Área onde vive comunidade em Porto Alegre é pleiteada pelo Asilo Padre Cacique
O Tribunal de Justiça do Rio Grande do Sul (TJRS) decidiu, em julgamento na última sexta-feira, pela competência da Justiça Federal no caso envolvendo a reintegração do Quilombo Lemos, no bairro Santa Tereza, em Porto Alegre. A decisão teve quatro votos favoráveis e quatro contrários, além do voto de desempate da desembargadora Lizete Sebben. Na prática, ela acata os argumentos da Defensoria Pública do Rio Grande do Sul (DPE/RS), representante do quilombo na ação contra o Asilo Padre Cacique, que requer para si a área onde está localizada a ocupação.
O processo se arrasta ao menos desde 2009, quando o asilo entrou com Ação de Reintegração de Posse, e obteve vitória na 17ª Vara Cível do Foro Central de Porto Alegre. O local é moradia dos familiares de Jorge Alberto Rocha de Lemos, antigo funcionário do Padre Cacique, falecido em 2008, e o local em questão foi reconhecida como remanescente de quilombo junto à Fundação Cultural Palmares, vinculada ao governo federal. De lá para cá, o processo já havia ido para a esfera federal, mas, anteriormente, o asilo ingressou com recurso e a justiça suspendeu a decisão.
Com a ação de volta ao âmbito estadual, o Quilombo Lemos passou a ser defendido pela DPE/RS desde 2018. O órgão, por meio do então dirigente do Núcleo de Defesa dos Direitos Humanos (NUDEDH) da DPE/RS, Mário Rheingantz, ingressou com ação rescisória contra a decisão que havia dado vitória ao Padre Cacique, e que, na semana passada, foi confirmada pelo TJRS. “Foi uma ação milimetricamente construída para garantir este direito. Na época, conseguimos suspender a reintegração de posse que já estava com ordem de cumprimento, e, com isto, manter a população com seu direito à terra e moradia até a decisão definitiva”, afirma Rheingantz, que é presidente da Associação das Defensoras e dos Defensores Públicos do RS (ADPERGS).

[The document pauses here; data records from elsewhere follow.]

Lemma backup_object_updates bucket prefix local_folder verbose bc objects o w l st :
  (o, w) ∈ objects →
  updates_only (is_backup_entry bc) objects st
    (backup_object bucket prefix local_folder verbose bc o w l st).1.2.
Proof.
  intros Hin.
  destruct (backup_object_spec bucket prefix local_folder verbose bc o w l st)
    as (l1 & st1 & r & ves & k & -> & _ & _ & _ & _ & [Hst|(h & t & Hst)] & _); simpl.
  - intros key. left. by rewrite Hst.
  - eapply updates_only_insert; [done| |done]. by exists h, t.
Qed.

#[local] Arguments save_backup_metadata : simpl never.

Lemma monitor_cycle_after_pass bucket prefix local_folder verbose w ce interval st :
  ∃ c st1 r ce' st',
    monitor_pages bucket prefix local_folder verbose (listing w)
      {| mon_files_checked := 0; mon_files_downloaded := 0 |} st = (c, st1, r)
    ∧ monitor_cycle bucket prefix local_folder verbose w ce interval st
      = (ce', interval, st')
    ∧ store st' = store st1
    ∧ (∀ p, p ≠ metadata_file_of local_folder → fs st' !! p = fs st1 !! p)
    ∧ adds_effects (λ e, negb (is_download e)) st1 st'
    ∧ files_downloaded (monitor_stats st') = files_downloaded (monitor_stats st1)
    ∧ (r = None → monitor_stats st' = monitor_stats st1).
Proof.
  unfold monitor_cycle.
  destruct (monitor_pages _ _ _ _ _ _ _) as [[c st1] [e|]].
  - rewrite bool_decide_eq_false_2 by (unfold monitor_max_errors; lia).
    eexists _, _, _, _, _. split; [done|]. split; [done|]. simpl.
    split_and!; try done. eexists. split; [done|]. by repeat constructor.
  - destruct (save_backup_metadata_fields (save_error w) bucket prefix local_folder
                (set_backup_metadata (store st1) st1)) as (Hsave & Hstore & Hfs).
    eexists _, _, _, _, _. split; [done|]. split; [done|].
    assert (∀ (b : bool) m (s : state),
              effects (if b then append_log m s else s) = effects s
              ∧ store (if b then append_log m s else s) = store s
              ∧ fs (if b then append_log m s else s) = fs s
              ∧ monitor_stats (if b then append_log m s else s) = monitor_stats s) as Hlog
      by (by intros []).
    simpl. destruct (Hlog (verbose && bool_decide (0 < mon_files_checked c))
                       (ScanComplete (mon_files_checked c) (mon_files_downloaded c))
                       (save_backup_metadata (save_error w) bucket prefix local_folder
                          (set_backup_metadata (store st1) st1)))
      as (He & -> & -> & ->).
    split_and!; try done.
    + eexists. simpl. split; [by rewrite He, Hsave, <- app_assoc|]. by repeat constructor.
    + unfold save_backup_metadata. cbn. destruct (save_error w); [done|].
      by destruct (json_serialisable _).
    + intros _. unfold save_backup_metadata. cbn. destruct (save_error w); [done|].
      by destruct (json_serialisable _).
Qed.

Lemma replicate_sleep_no_download n :
  Forall (λ e, negb (is_download e) = true) (replicate n (Sleep 1)).
Proof. induction n; simpl; by constructor. Qed.

Lemma backup_wait_stats n : ∀ i checks st,
  backup_stats (backup_wait n i checks st) = backup_stats st.
Proof.
  induction n as [|n IH]; intros i checks st; simpl; [done|].
  destruct (checks i); [done|]. by rewrite IH.
Qed.

Lemma backup_cycle_after_pass bucket prefix local_folder verbose w bc ce interval st :
  let st0 := write_log (BackupStarted (bc + 1)) (now st).2 in
  ∃ l st1 r ce' interval' st',
    backup_pages bucket prefix local_folder verbose (bc + 1) (listing w)
      {| bk_files_backed_up := 0; bk_files_skipped := 0; bk_total_size := 0;
         bk_consecutive_errors := 0 |} st0 = (l, st1, r)
    ∧ backup_cycle bucket prefix local_folder verbose w bc ce interval st
      = (bc + 1, ce', interval', st')
    ∧ store st0 = store st ∧ fs st0 = fs st ∧ effects st0 = effects st
    ∧ backup_stats st0 = backup_stats st
    ∧ store st' = store st1
    ∧ (∀ p, p ≠ metadata_file_of local_folder → fs st' !! p = fs st1 !! p)
    ∧ adds_effects (λ e, negb (is_download e)) st1 st'
    ∧ files_backed_up (backup_stats st') = files_backed_up (backup_stats st1)
    ∧ (r = None → ce' = bk_consecutive_errors l ∧ interval' = interval).
Proof.
  intros st0. unfold backup_cycle. cbn [now fst snd].
  subst st0. cbn [now fst snd].
  set (st0 := write_log (BackupStarted (bc + 1)) _).
  destruct (backup_pages _ _ _ _ _ _ _ st0) as [[l st1] [e|]].
  - case_bool_decide; cbn [fst snd]; eexists _, _, _, _, _, _;
      (split; [reflexivity|]); (split; [reflexivity|]);
      rewrite !(proj1 (backup_wait_fields _ _ _ _)), !(proj2 (backup_wait_fields _ _ _ _)),
        !backup_wait_stats;
      (split_and!; try done);
      (eexists; split; [by rewrite backup_wait_effects|]; apply replicate_sleep_no_download).
  - eexists _, _, _, _, _, _. split; [reflexivity|]. cbn [fst snd].
    split; [reflexivity|].
    rewrite !(proj1 (backup_wait_fields _ _ _ _)), !(proj2 (backup_wait_fields _ _ _ _)),
      !backup_wait_stats.
    simpl.
    match goal with
    | |- context [save_backup_metadata ?io ?b ?p ?f ?s] =>
        destruct (save_backup_metadata_fields io b p f s) as (Hsave & Hstore & Hfs)
    end.
    simpl in Hsave, Hstore, Hfs. split_and!; try done.
    + eexists. split.
      * rewrite backup_wait_effects. simpl. rewrite Hsave.
        by rewrite <- app_assoc.
      * apply Forall_app. split; [by repeat constructor|apply replicate_sleep_no_download].
    + unfold save_backup_metadata. cbn. destruct (save_error w); [done|].
      by destruct (json_serialisable _).
Qed.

Um dos argumentos utilizados pelo quilombo foi que, como a Fundação Palmares confirmou o caráter do local, o processo aguardava posicionamento e titulação por parte do Instituto Nacional de Colonização e Reforma Agrária (Incra), o que ainda não aconteceu. Em 2018, quando o asilo havia vencido anteriormente na justiça, houve uma tentativa de reintegração de posse, mas, diante da presença de membros da própria DPE/RS, Assembleia Legislativa e outras entidades, a então ordem não foi cumprida, e posteriormente suspensa.
A DPE/RS chegou a montar um grupo de trabalho próprio com dez defensores públicos para cuidar do caso, segundo Rheingantz. “Esta vitória nos orgulha e confirma aquele entendimento que tínhamos desde o início. Em nosso entendimento, a ação adequada seria a rescisória, que é o remédio para questionar decisões já transitadas em julgado”, comenta o presidente da ADPERGS. A reportagem não conseguiu falar com representantes do asilo, para obter o contraponto da questão.

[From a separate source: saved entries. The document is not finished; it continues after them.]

(** * request-manager.js: the request lifecycle engine

    A shallow embedding of [src/lib/request-manager.js]: the operation
    factory [describe], the token manager ([generateAccessToken],
    [refreshAccessToken]), the request builder [buildRequest] and the
    executor [exec].

    JavaScript values are an inductive type, objects live in a heap that is
    addressed by reference (so aliasing is visible), asynchronous work is a
    list of pending transport calls together with their (defunctionalised)
    continuations, and everything observable is appended to an event log.

    What the model leaves out: strings are sequences of 8-bit characters;
    numbers are integers; objects have own properties only (nothing is
    inherited from a prototype, so a property named like a member of
    [Object.prototype] is read as absent unless the object has its own); a
    function of the caller is known by its identity, a call of it as a
    callback is recorded in the log and is taken to return normally without
    calling back into the request manager; a call of it as a replacer by
    [String.prototype.replace] is not recorded, only the text it returns is
    kept. The statements that depend on these two points say so in a
    hypothesis ([own_named], [plain_binding], [plain_text]). *)

From Stdlib Require Import ZArith String Ascii List DecimalString Lia.
From stdpp Require Import base option gmap strings.
Import ListNotations.

Local Open Scope Z_scope.

(** ** JavaScript values *)

Definition loc := positive.
Definition fid := nat.

(** [VNum] holds integer-valued numbers (status codes, ids); [VObj] is a
    reference to a plain object of the heap; [VErr] is an [Error] object with
    its message; [VFun] is a function, known by its identity only. *)
Inductive value : Type :=
| VUndefined
| VNull
| VBool (b : bool)
| VNum (n : Z)
| VStr (s : string)
| VObj (l : loc)
| VErr (msg : string)
| VFun (f : fid).

#[global] Instance value_eq_dec : EqDecision value.
Proof. solve_decision. Defined.

(** [typeof v] *)
Definition typeof (v : value) : string :=
  match v with
  | VUndefined => "undefined"
  | VNull => "object"
  | VBool _ => "boolean"
  | VNum _ => "number"
  | VStr _ => "string"
  | VObj _ => "object"
  | VErr _ => "object"
  | VFun _ => "function"
  end.

(** ToBoolean, as used by [if (x)], [!x], [x ? a : b], [x && y], [x || y]. *)
Definition truthy (v : value) : bool :=
  match v with
  | VUndefined | VNull => false
  | VBool b => b
  | VNum n => negb (n =? 0)
  | VStr s => negb (String.eqb s "")
  | VObj _ | VErr _ | VFun _ => true
  end.

(** What the host knows about a function value: its source text (for
    ToString) and what it returns, as a string, when [String.prototype.replace]
    calls it as a replacer with the match, its offset and the whole string. *)
Class Host := {
  fn_text : fid -> string;
  fn_replacer : fid -> string -> Z -> string -> string
}.

Definition string_of_Z (n : Z) : string := NilZero.string_of_int (Z.to_int n).

(** ToString. A plain object prints as [[object Object]]. *)
Definition to_string `{Host} (v : value) : string :=
  match v with
  | VUndefined => "undefined"
  | VNull => "null"
  | VBool true => "true"
  | VBool false => "false"
  | VNum n => string_of_Z n
  | VStr s => s
  | VObj _ => "[object Object]"
  | VErr msg => if String.eqb msg "" then "Error" else "Error: " +:+ msg
  | VFun f => fn_text f
  end.

(** [x == 'literal'] for a non-empty literal that is not the text of a number:
    only a string with the same characters is loosely equal to it. *)
Definition loose_eq_str (v : value) (s : string) : bool :=
  match v with
  | VStr t => String.eqb t s
  | _ => false
  end.

(** ** The heap of plain objects *)

Abbreviation obj := (gmap string value).
Abbreviation heap := (gmap loc obj).

Definition alloc (o : obj) (h : heap) : loc * heap :=
  let l := fresh (dom h) in (l, <[l := o]> h).

(** [v[k]] for reading: [None] is the TypeError of reading a property of
    [undefined] or [null]. Own properties only; an [Error] has its message. *)
Definition get_prop (h : heap) (v : value) (k : string) : option value :=
  match v with
  | VUndefined | VNull => None
  | VObj l => Some (default VUndefined (h !! l ≫= (.!! k)))
  | VErr msg => Some (if String.eqb k "message" then VStr msg else VUndefined)
  | _ => Some VUndefined
  end.

(** [v[k] = x]: [None] is the TypeError of writing a property of [undefined]
    or [null]; a write to a primitive is dropped (the file is not in strict
    mode); writes to function and [Error] values are not tracked. *)
Definition set_prop (h : heap) (v : value) (k : string) (x : value) : option heap :=
  match v with
  | VUndefined | VNull => None
  | VObj l => Some (<[l := <[k := x]> (default ∅ (h !! l))]> h)
  | _ => Some h
  end.

(** ** Strings: the placeholder pattern and [String.prototype.replace] *)

Definition in_range (lo hi c : ascii) : bool :=
  ((nat_of_ascii lo <=? nat_of_ascii c) && (nat_of_ascii c <=? nat_of_ascii hi))%nat.

(** The character class [[a-z|A-Z|\_|\-]] of line 29: inside a class the
    vertical bar is an ordinary member. *)
Definition is_param_char (c : ascii) : bool :=
  in_range "a" "z" c || Ascii.eqb c "|" || in_range "A" "Z" c
  || Ascii.eqb c "_" || Ascii.eqb c "-".

Definition close_match (cur : option string) : list string :=
  match cur with
  | Some m => [m]
  | None => []
  end.

(** All matches of a global pattern "a colon, then any number of members of
    a character class", left to right. [cur] is the match being extended, if
    the scan is inside one: a match opens at a colon, takes the longest run
    of class members, and the search resumes right after it. *)
Fixpoint scan_class (member : ascii -> bool) (cur : option string) (s : string)
    : list string :=
  match s with
  | EmptyString => close_match cur
  | String c s' =>
      match cur with
      | Some m =>
          if member c then scan_class member (Some (m +:+ String c "")) s'
          else m :: (if Ascii.eqb c ":" then scan_class member (Some ":"%string) s'
                     else scan_class member None s')
      | None =>
          if Ascii.eqb c ":" then scan_class member (Some ":"%string) s'
          else scan_class member None s'
      end
  end.

Fixpoint string_forallb (p : ascii -> bool) (s : string) : bool :=
  match s with
  | EmptyString => true
  | String c s' => p c && string_forallb p s'
  end.

(** A match of the pattern: a colon, then members of the class only. *)
Definition is_match (member : ascii -> bool) (p : string) : bool :=
  match p with
  | String c n => Ascii.eqb c ":" && string_forallb member n
  | EmptyString => false
  end.

(** [options.path.match(pattern) || []], with the pattern of line 29. *)
Definition path_parameters (path : string) : list string :=
  scan_class is_param_char None path.

(** The pattern as the specification words it: "a colon followed by letters,
    digits, underscore, hyphen". *)
Definition is_spec_char (c : ascii) : bool :=
  in_range "a" "z" c || in_range "A" "Z" c || in_range "0" "9" c
  || Ascii.eqb c "_" || Ascii.eqb c "-".

Definition spec_path_parameters (path : string) : list string :=
  scan_class is_spec_char None path.

(** Letters, underscore and hyphen: the class of line 29 without the bar. *)
Definition is_name_char (c : ascii) : bool :=
  in_range "a" "z" c || in_range "A" "Z" c || Ascii.eqb c "_" || Ascii.eqb c "-".

Definition name_path_parameters (path : string) : list string :=
  scan_class is_name_char None path.

Fixpoint strip_prefix (p s : string) : option string :=
  match p with
  | EmptyString => Some s
  | String a p' =>
      match s with
      | EmptyString => None
      | String b s' => if Ascii.eqb a b then strip_prefix p' s' else None
      end
  end.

No entanto, em notas anteriores, o Padre Cacique afirma que, na área onde está o quilombo, busca construir um centro de convivência, ou “creche”, para idosos carentes, com estimativa de atender mais 150 pessoas, o dobro do que mantém hoje. O local também criticou duramente o que chama de “quilombo imaginário”, e que, no âmbito da tentativa de reintegração de posse, em 2018, “uma centena de ativistas […] se entrincheiraram, cavando valetas, colocando pneus velhos e arames farpados, para impedirem o ingresso do Oficial de Justiça e dos Policiais Militares que davam proteção” ao único membro da família Lemos no quilombo na ocasião.
A nota do Asilo Padre Cacique se referia ainda à ação rescisória da Defensoria Pública gaúcha como “temerária”, e aos moradores do quilombo como “invasores”. “Prefiro crer que os magistrados gaúchos agiram como verdadeiros inocentes úteis, ao serem induzidos em erro por autodeclaração de quilombolas de conteúdo ideológico falso”, disse em ocasião anterior o presidente do asilo, Edson Brozoza.